Rimaniamo solo noi con la nostra inadeguatezza a poter esprimere in cento righe il dolore più assoluto: la mancanza di senso. Il nostro ottimo Paolo Moretti, in un appassionato editoriale di due giorni fa, se ne dice convinto, ma invece, a parere di chi scrive, non c'è nulla che possa consolare i genitori, nulla davvero, né missioni sociali, né impegni nel salvare la vita di altri bimbi sfortunati, né  altre cose ancora. Quando l'ultimo amico ti ha dato l'ultimo abbraccio, quando l'ultima telefonata è finita, quando l'ultimo rigo del santo o dello stoico o del saggista è stato letto e ponderato, quando l'ombra della notte è scesa sui sentieri del mondo allora, in quel momento, sei solo. Solo tu e il tuo dolore. E neppure la persona più cara che ti vive accanto può condividerlo. Si nasce soli, si vive soli, si muore soli. Si soffre soli. Il dolore. La cognizione del dolore, alla quale devi sopravvivere per tutti gli anni che ti restano.

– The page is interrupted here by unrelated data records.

(** ** Uniformity *)

(** Within a block of [k] consecutive draws, reducing modulo [k] walks
    through the positions in order. *)
Lemma favourable_window (F : nat -> bool) (k block len : nat) :
  forall start,
    start + len <= k ->
    length (filter (fun draw => F (draw mod k)) (seq (block * k + start) len))
    = length (filter F (seq start len)).
Proof.
  induction len as [|len IH]; intros start Hle; [reflexivity |].
  simpl.
  assert (Hmod : (block * k + start) mod k = start).
  { symmetry. apply (Nat.mod_unique (block * k + start) k block); lia. }
  rewrite Hmod.
  replace (S (block * k + start)) with (block * k + S start) by lia.
  destruct (F start); simpl; rewrite IH by lia; reflexivity.
Qed.

Lemma favourable_blocks (F : nat -> bool) (k blocks : nat) :
  favourable (blocks * k) (fun draw => F (draw mod k))
  = blocks * length (filter F (seq 0 k)).
Proof.
  unfold favourable. induction blocks as [|blocks IH]; [reflexivity |].
  replace (S blocks * k) with (blocks * k + k) by lia.
  rewrite seq_app, filter_app, length_app, IH. simpl.
  pose proof (favourable_window F k blocks k 0) as W.
  rewrite Nat.add_0_r in W. rewrite W by lia. lia.
Qed.

Lemma none_equal_below (j len : nat) :
  forall start, j < start -> filter (fun i => i =? j) (seq start len) = [].
Proof.
  induction len as [|len IH]; intros start Hlt; [reflexivity |].
  simpl. replace (start =? j) with false by (symmetry; apply Nat.eqb_neq; lia).
  apply IH. lia.
Qed.

(** Exactly one number of a window equals a given number of the window. *)
Lemma count_eq_in_window (j len : nat) :
  forall start,
    start <= j < start + len ->
    length (filter (fun i => i =? j) (seq start len)) = 1.
Proof.
  induction len as [|len IH]; intros start Hj; [lia |].
  simpl. destruct (start =? j) eqn:E.
  - apply Nat.eqb_eq in E. subst j.
    rewrite none_equal_below by lia. reflexivity.
  - apply Nat.eqb_neq in E. apply IH. lia.
Qed.

(** Counting the positions that hold [a] counts its occurrences. *)
Lemma count_positions (a : Artist) (pool : list Artist) :
  length (filter (holds pool a) (seq 0 (length pool)))
  = count_occ Artist_eq_dec pool a.
Proof.
  induction pool as [|b pool IH]; [reflexivity |].
  cbn [length seq filter]. rewrite <- seq_shift, filter_map_swap.
  assert (Htail : filter (fun i => holds (b :: pool) a (S i))
                         (seq 0 (length pool))
                  = filter (holds pool a) (seq 0 (length pool)))
    by (apply filter_ext; reflexivity).
  rewrite Htail. unfold holds at 1. cbn [nth_error count_occ].
  destruct (Artist_eq_dec a b) as [Heq | Hne];
    destruct (Artist_eq_dec b a) as [Heq' | Hne']; try congruence;
    cbn [length]; rewrite length_map, IH; reflexivity.
Qed.

Lemma returns_holds (allArtists : list Artist) (request : FilterRequest)
    (a : Artist) (draw : nat) :
  returns allArtists request a draw
  = holds (eligibleSubset allArtists request) a
          (draw mod length (eligibleSubset allArtists request)).
Proof.
  unfold returns, getRandomArtist, holds.
  destruct (eligibleSubset allArtists request) as [|b pool]; [| reflexivity].
  simpl. now destruct draw.
Qed.

Lemma probability_of_share (blocks k share : nat) (event : nat -> bool) :
  0 < blocks -> 0 < k ->
  favourable (blocks * k) event = blocks * share ->
  (probability (blocks * k) event == Z.of_nat share # Pos.of_nat k)%Q.
Proof.
  intros Hb Hk Hfav. unfold probability, Qeq. simpl. rewrite Hfav.
  rewrite <- !positive_nat_Z, !Nat2Pos.id by lia.
  rewrite !Nat2Z.inj_mul. lia.
Qed.

(** C8: let [k] be the size of the eligible subset and let the draw be
    uniform over [blocks * k] values.  Each position [j] of the subset is
    picked with probability [1/k] and every draw reduced to [j] returns
    the record at [j]; a record is returned with probability [c/k] where
    [c] counts its entries in the subset, which is [1/k] when the entries
    are distinct. *)
Theorem C8_uniform_over_eligible
    (allArtists : list Artist) (request : FilterRequest)
    (a : Artist) (j blocks : nat) :
  nth_error (eligibleSubset allArtists request) j = Some a ->
  0 < blocks ->
  (probability (blocks * length (eligibleSubset allArtists request))
     (fun draw => draw mod length (eligibleSubset allArtists request) =? j)
   == 1 # Pos.of_nat (length (eligibleSubset allArtists request)))%Q
  /\ (forall draw,
         draw mod length (eligibleSubset allArtists request) = j ->
         getRandomArtist draw allArtists request = Some a)
  /\ (probability (blocks * length (eligibleSubset allArtists request))
        (returns allArtists request a)
      == Z.of_nat (count_occ Artist_eq_dec (eligibleSubset allArtists request) a)
         # Pos.of_nat (length (eligibleSubset allArtists request)))%Q
  /\ (NoDup (eligibleSubset allArtists request) ->
      (probability (blocks * length (eligibleSubset allArtists request))
         (returns allArtists request a)
       == 1 # Pos.of_nat (length (eligibleSubset allArtists request)))%Q).
Proof.
  intros Hj Hb.
  assert (Hlen : j < length (eligibleSubset allArtists request))
    by (apply nth_error_Some; congruence).
  assert (Hshare :
            favourable (blocks * length (eligibleSubset allArtists request))
              (returns allArtists request a)
            = blocks * count_occ Artist_eq_dec
                         (eligibleSubset allArtists request) a).
  { unfold favourable.
    rewrite (filter_ext (returns allArtists request a)
               (fun draw =>
                  holds (eligibleSubset allArtists request) a
                    (draw mod length (eligibleSubset allArtists request))))
      by (intros draw; apply returns_holds).
    fold (favourable (blocks * length (eligibleSubset allArtists request))
            (fun draw =>
               holds (eligibleSubset allArtists request) a
                 (draw mod length (eligibleSubset allArtists request)))).
    now rewrite favourable_blocks, count_positions. }
  split; [| split; [| split]].
  - change (1 # Pos.of_nat (length (eligibleSubset allArtists request)))%Q
      with (Z.of_nat 1
            # Pos.of_nat (length (eligibleSubset allArtists request)))%Q.
    apply probability_of_share; [exact Hb | lia |].
    rewrite (favourable_blocks (fun i => i =? j)).
    rewrite count_eq_in_window by lia. reflexivity.
  - intros draw Hdraw. unfold getRandomArtist.
    destruct (eligibleSubset allArtists request) as [|b pool] eqn:E;
      [simpl in Hlen; lia |].
    now rewrite Hdraw.
  - apply probability_of_share; [exact Hb | lia | exact Hshare].
  - intros Hnd.
    change (1 # Pos.of_nat (length (eligibleSubset allArtists request)))%Q
      with (Z.of_nat 1
            # Pos.of_nat (length (eligibleSubset allArtists request)))%Q.
    apply probability_of_share; [exact Hb | lia |].
    rewrite Hshare. f_equal.
    apply (proj1 (NoDup_count_occ' Artist_eq_dec _) Hnd).
    eapply nth_error_In. exact Hj.
Qed.

Lemma C8_uniform_over_eligible_witness :
  (probability
     (2 * length (eligibleSubset [artistX; artistY] (requestOf propsD1Store)))
     (fun draw =>
        draw mod length (eligibleSubset [artistX; artistY] (requestOf propsD1Store))
        =? 1)
   == 1 # Pos.of_nat
            (length (eligibleSubset [artistX; artistY] (requestOf propsD1Store))))%Q
  /\ (forall draw,
         draw mod length (eligibleSubset [artistX; artistY] (requestOf propsD1Store))
         = 1 ->
         getRandomArtist draw [artistX; artistY] (requestOf propsD1Store)
         = Some artistY)
  /\ (probability
        (2 * length (eligibleSubset [artistX; artistY] (requestOf propsD1Store)))
        (returns [artistX; artistY] (requestOf propsD1Store) artistY)
      == Z.of_nat
           (count_occ Artist_eq_dec
              (eligibleSubset [artistX; artistY] (requestOf propsD1Store))
              artistY)
         # Pos.of_nat
             (length (eligibleSubset [artistX; artistY] (requestOf propsD1Store))))%Q
  /\ (NoDup (eligibleSubset [artistX; artistY] (requestOf propsD1Store)) ->
      (probability
         (2 * length (eligibleSubset [artistX; artistY] (requestOf propsD1Store)))
         (returns [artistX; artistY] (requestOf propsD1Store) artistY)
       == 1 # Pos.of_nat
                (length (eligibleSubset [artistX; artistY]
                           (requestOf propsD1Store))))%Q).
Proof.
  apply (C8_uniform_over_eligible [artistX; artistY] (requestOf propsD1Store)
           artistY 1 2).
  - reflexivity.
  - lia.
Defined.

(** ** Toasts and the console *)



Lemma filterEffect_toasts (p : HomePageProps) (s : State) :
  toasts (snd (filterEffect p s)) = toasts s.
Proof.
  unfold filterEffect.
  destruct ((0 <? length (selectedDatasets p))
            && (0 <? length (selectedLinkTypes p))); [reflexivity |].
  destruct (length (selectedDatasets p) =? 0);
    [| destruct (length (selectedLinkTypes p) =? 0)]; reflexivity.
Qed.
Lemma sumZ_fmap_ext {A} (f g : A -> Z) l :
  (forall x, x ∈ l -> f x = g x) -> sumZ (f <$> l) = sumZ (g <$> l).
Proof.
  induction l as [|x l IH]; intros Hx; [done|]. csimpl. rewrite (Hx x) by left. f_equal.
  apply IH. intros y Hy. apply Hx. by right.
Qed.

(** Filters that keep nothing or everything. *)
Lemma filter_none {A} (P : A -> Prop) `{!forall x, Decision (P x)} l :
  Forall (fun x => ~ P x) l -> filter P l = [].
Proof. induction 1 as [|x l Hx _ IH]; [done|]. by rewrite filter_cons_False. Qed.

Lemma filter_all {A} (P : A -> Prop) `{!forall x, Decision (P x)} l : Forall P l -> filter P l = l.
Proof. induction 1 as [|x l Hx _ IH]; [done|]. by rewrite filter_cons_True, IH. Qed.

(** A cell of a list after an update of one cell. *)
Lemma list_lookup_insert_Some_inv {A} (l : list A) i j (x y : A) :
  <[i:=x]> l !! j = Some y -> (i = j /\ y = x) \/ l !! j = Some y.
Proof. rewrite list_lookup_insert_Some. intros [(-> & <- & _)|[_ H]]; auto. Qed.

Lemma Forall_insert_cell {A} (P : A -> Prop) (l : list A) i x :
  Forall P l -> P x -> Forall P (<[i:=x]> l).
Proof. intros. by apply Forall_insert. Qed.

Lemma foldl_keeps {A S} (P : S -> Prop) (f : S -> A -> S) l s :
  (forall s a, P s -> P (f s a)) -> P s -> P (foldl f s l).
Proof. intros Hf. revert s. induction l; simpl; auto. Qed.

Lemma forallb_fmap {A B} (f : B -> bool) (g : A -> B) l : forallb f (g <$> l) = forallb (fun x => f (g x)) l.
Proof. induction l as [|x l IH]; [done|]. rewrite fmap_cons. cbn [forallb]. by rewrite IH. Qed.

(** C array access [a[i]] at an index known to be in range. *)
Definition arr (a : list Z) (i : nat) : Z := default 0 (a !! i).

(** Replace every constant-table access of the goal by its value. *)
Ltac arr_consts :=
  repeat match goal with
  | |- context [ arr ?l ?i ] => let v := eval vm_compute in (arr l i) in change (arr l i) with v
  end.

(** ** Case analysis on the boolean integer tests of the source *)

Ltac case_Zb :=
  match goal with
  | |- context [ Z.leb ?a ?b ] => destruct (Z.leb_spec a b)
  | |- context [ Z.ltb ?a ?b ] => destruct (Z.ltb_spec a b)
  | |- context [ Z.eqb ?a ?b ] => destruct (Z.eqb_spec a b)
  | H : context [ Z.leb ?a ?b ] |- _ => destruct (Z.leb_spec a b)
  | H : context [ Z.ltb ?a ?b ] |- _ => destruct (Z.ltb_spec a b)
  | H : context [ Z.eqb ?a ?b ] |- _ => destruct (Z.eqb_spec a b)
  end.

Ltac Zb_cases := repeat (case_Zb; simpl in *; try lia).
(* ===== verification/Rounding.v ===== *)
(** * How far f64 results are from the exact ones

    Conversions from integers and quotients of [F64], compared with the rational numbers they
    round: in the range userspace works in the relative error is at most 2^-53 per operation. *)

From Stdlib Require Import Floats.SpecFloat QArith Qpower Qabs Lqa.
From stdpp Require Import base.
From S2P Require Import Prelude F64.

Local Open Scope Z_scope.

(** ** Powers of two *)

Definition pow2 (e : Z) : Q := Qpower 2 e.

Lemma pow2_plus a b : (pow2 (a + b) == pow2 a * pow2 b)%Q.
Proof. by apply Qpower_plus. Qed.

Lemma pow2_pos e : (0 < pow2 e)%Q.
Proof. by apply Qpower_0_lt. Qed.

Lemma pow2_Z e : 0 <= e -> (pow2 e == inject_Z (2 ^ e))%Q.
Proof. intros He. unfold pow2. change 2%Q with (inject_Z 2). by rewrite <- Zpower_Qpower. Qed.

Lemma pow2_half e : (pow2 (e - 1) == pow2 e * (1 # 2))%Q.
Proof. change (e - 1) with (e + - (1)). by rewrite pow2_plus. Qed.

(** ** Where a number lies between two integers *)

(** [x] is at [m], or in the first half, the middle or the second half of the unit above. *)
Definition located (m : Z) (l : location) (x : Q) : Prop :=
  match l with
  | loc_Exact => x == inject_Z m
  | loc_Inexact Lt => inject_Z m < x /\ x < inject_Z m + (1 # 2)
  | loc_Inexact Eq => x == inject_Z m + (1 # 2)
  | loc_Inexact Gt => inject_Z m + (1 # 2) < x /\ x < inject_Z m + 1
  end%Q.

Lemma located_proper m l x y : (x == y)%Q -> located m l y -> located m l x.
Proof. intros E. destruct l as [|[]]; simpl; rewrite E; done. Qed.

E allora viene istintivo, inevitabile quasi, pensare che non ci sia niente sopra di noi. Niente. Solo questo vecchio sasso, un cielo vuoto e una luna indifferente, che ti colpisce quando vuole, come vuole e senza alcuna motivazione. E allora - e non è necessario aver letto Schopenhauer o Cioran per arrivarci - si può ritenere che l'esistenza sia male in sé e che la cosa migliore sia non essere, non essere mai nati, perché il mondo è soltanto un inferno popolato da anime tormentate e da demoni. Ma per chi crede, invece, forse è pure peggio. Perché se Dio c'è, allora il dolore ha un senso. Quindi, c'è un senso per tutto. E così a te genitore che hai perso un figlio in quel modo, viene una gran voglia di andarlo a prendere, quel signore che vigila su tutti noi dai tempi dei tempi, e tirarlo giù per la barba dalle sue nuvole zuccherine e fargli vedere cos'ha combinato pure stavolta. E' un Dio nascosto, dicono. E se lo è, si nasconde davvero bene: non appare, non parla, non agisce. Tira le sue fila invisibili e noi sotto, inconsapevoli e sballottati dai mille rivoli della storia proprio come i contadinotti sprovveduti di Manzoni, meno orgogliosi ed eroici delle ginestre di Leopardi, ma di certo più saggi. Ecco, alla fine, se si riuscisse ad accettare l'abbandono alla Provvidenza divina forse si sarebbe trovata la soluzione. Scommessa vinta, come diceva Pascal. Forse è questa l'unica saggezza che pacifica il tormento, ma che grande forza per farla propria… Resta solo una cosa, una domanda - la domanda ultima, la domanda assoluta, la domanda alla quale nessuno può dare risposta - che ci perseguita. In una pagina indimenticabile dell'Idiota di Dostoevskij, il principe Myskin - il buono, il puro, il mitissimo Myskin, reincarnazione del Cristo nella Russia degli zar - rivolgendo il suo sguardo incorrotto sull'esistenza, riusciva comunque, forte della sua fede, la stessa che i genitori di Simone hanno dimostrato in questi mesi, a dare un senso a tutte le brutture, tutte le violenze, tutti i dolori, tutte le ingiustizie del mondo. "Ma solo a una domanda non sapeva rispondere: perché, Signore, i bambini muoiono?".